Recapturing Childhood Realities

                                        A family picture framed in calico living-room intervals; plastered to hollow ply-wood: collecting adoration while mounting an narrow staircase (the portrait froze an artificial moment on a non-existent timeline; your loved ones younger in their years). In southern Philadelphia corridors, evening hours dwindle delicately to dusk- dimly lit city street corners perpetually breathe in stale night air; fluctuating through noon-day seasons. Dry summer playgrounds of steel swelter infernally through morbid afternoon inflection, pigeon-peasantry and chlorine contaminated swimming-pools. Private grade school tuition; familiar childlike pageantry of holiday insinuation. The daytime schoolyard penetrates warm flesh-like pores thrice over, Italian mafia eulogies spread fervently throughout neighborhood front-door stoop vestibules.
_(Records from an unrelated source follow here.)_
Lemma prog_timeout_bind {A B} (p : prog A) (f : A → prog B) :
  (∀ a, p ≠ Ret a) → prog_timeout (pbind p f) = (λ p', pbind p' f) <$> prog_timeout p.
Proof. intros Hne. destruct p; cbn; try done; [by destruct (Hne a)|by destruct timed]. Qed.

(** A run of a sequence is a run of each part. *)
Lemma finishes_bind {A B} max (p : prog A) (f : A → prog B) c tr b c' :
  finishes max (pbind p f) c tr b c' →
  ∃ tr1 a c1 tr2, finishes max p c tr1 a c1 ∧ finishes max (f a) c1 tr2 b c' ∧ tr = tr1 ++ tr2.
Proof.
  intros [sched Hd].
  assert (Hret : (∃ a, p = Ret a) ∨ ∀ a, p ≠ Ret a) by (destruct p; eauto; by right).
  revert p c tr Hd Hret. induction sched as [|ch sched IH]; intros p c tr Hd Hret.
  { destruct Hret as [[a ->]|Hne].
    - exists [], a, c, tr. split_and!; [by exists []|by exists []|done].
    - destruct p; cbn in Hd; simplify_eq. by destruct (Hne a). }
  destruct Hret as [[a ->]|Hne].
  { exists [], a, c, tr. split_and!; [by exists []|by exists (ch :: sched)|done]. }
  assert (Hret : ∀ p1 : prog A, (∃ a, p1 = Ret a) ∨ ∀ a, p1 ≠ Ret a) by (intros []; eauto; by right).
  destruct ch as [| |x]; cbn [drive] in Hd.
  - rewrite prog_step_bind in Hd by done.
    apply bind_Some in Hd as ([[ev q] c1] & Hs & Hd). apply fmap_Some in Hs as ([[ev' p1] c1'] & Hs & [= -> -> ->]).
    apply bind_Some in Hd as ([[tr2 q2] c2] & Hd & [= <- -> ->]).
    destruct (IH _ _ _ Hd (Hret _)) as (tr1 & a & c3 & tr3 & [s1 H1] & H2 & ->).
    exists (ev' ++ tr1), a, c3, tr3. split_and!; [|done|by rewrite app_assoc].
    exists (Go :: s1). cbn [drive]. by rewrite Hs; cbn; rewrite H1.
  - rewrite prog_timeout_bind in Hd by done.
    apply bind_Some in Hd as (q & Hs & Hd). apply fmap_Some in Hs as (p1 & Hs & ->).
    destruct (IH _ _ _ Hd (Hret _)) as (tr1 & a & c3 & tr3 & [s1 H1] & H2 & ->).
    exists tr1, a, c3, tr3. split_and!; [|done..].
    exists (TimesOut :: s1). cbn [drive]. by rewrite Hs; cbn; rewrite H1.
  - apply bind_Some in Hd as (c1 & Hx & Hd).
    destruct (IH _ _ _ Hd (Hret _)) as (tr1 & a & c3 & tr3 & [s1 H1] & H2 & ->).
    exists tr1, a, c3, tr3. split_and!; [|done..].
    exists (Env x :: s1). cbn [drive]. by rewrite Hx; cbn; rewrite H1.
Qed.
(* ===== verification/SessionTheorems.v ===== *)
(** What the methods of [Session] send, what their success means, and what
    they refuse, over every interleaving with the tasks of the client. *)

From S2P Require Import Prelude Str Ast Monad ResponseParser ParserSafety ParserStream.
From S2P Require Import ParserLocal ParserTheorems ParserRead Base64 ClientError Flags Wire.
From S2P Require Import Credentials Search Capabilities Client ClientFraming ClientReplies.
From S2P Require Import ClientStreams ClientOrder Program Ownership Lossy Session.
From stdpp Require Import options.

(* ------------------------------------------------------------------ *)
(** ** Sequencing                                                       *)
(* ------------------------------------------------------------------ *)

Lemma finishes_try {A B} max (p : prog (res A)) (f : A → prog (res B)) c tr r c' :
  finishes max (try_p p f) c tr r c' →
  ∃ x c1 tr1 tr2, finishes max p c tr1 x c1 ∧ later max c1 c' ∧ tr = tr1 ++ tr2
    ∧ match x with
      | inl a => finishes max (f a) c1 tr2 r c'
      | inr e => tr2 = [] ∧ r = inr e
      end.
Proof.
  intros (tr1 & x & c1 & tr2 & Hp & Hf & ->)%finishes_bind. exists x, c1, tr1, tr2.
  split_and!; [done|by eapply finishes_later|done|]. destruct x; [done|]. by apply finishes_ret in Hf.
Qed.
                                       I mentally fornicated with distant bloodline relatives loosely over decades of rambunctious anecdotes and frugal baked-goods; twelve-year old burgundy marketed in cheap glass handled jugs. I rented a room deep within the hearth of salami and steak Stromboli central; the subway circuit sweeps through underground channels of uncouthly garbage and loose cellophane cigarette marketing.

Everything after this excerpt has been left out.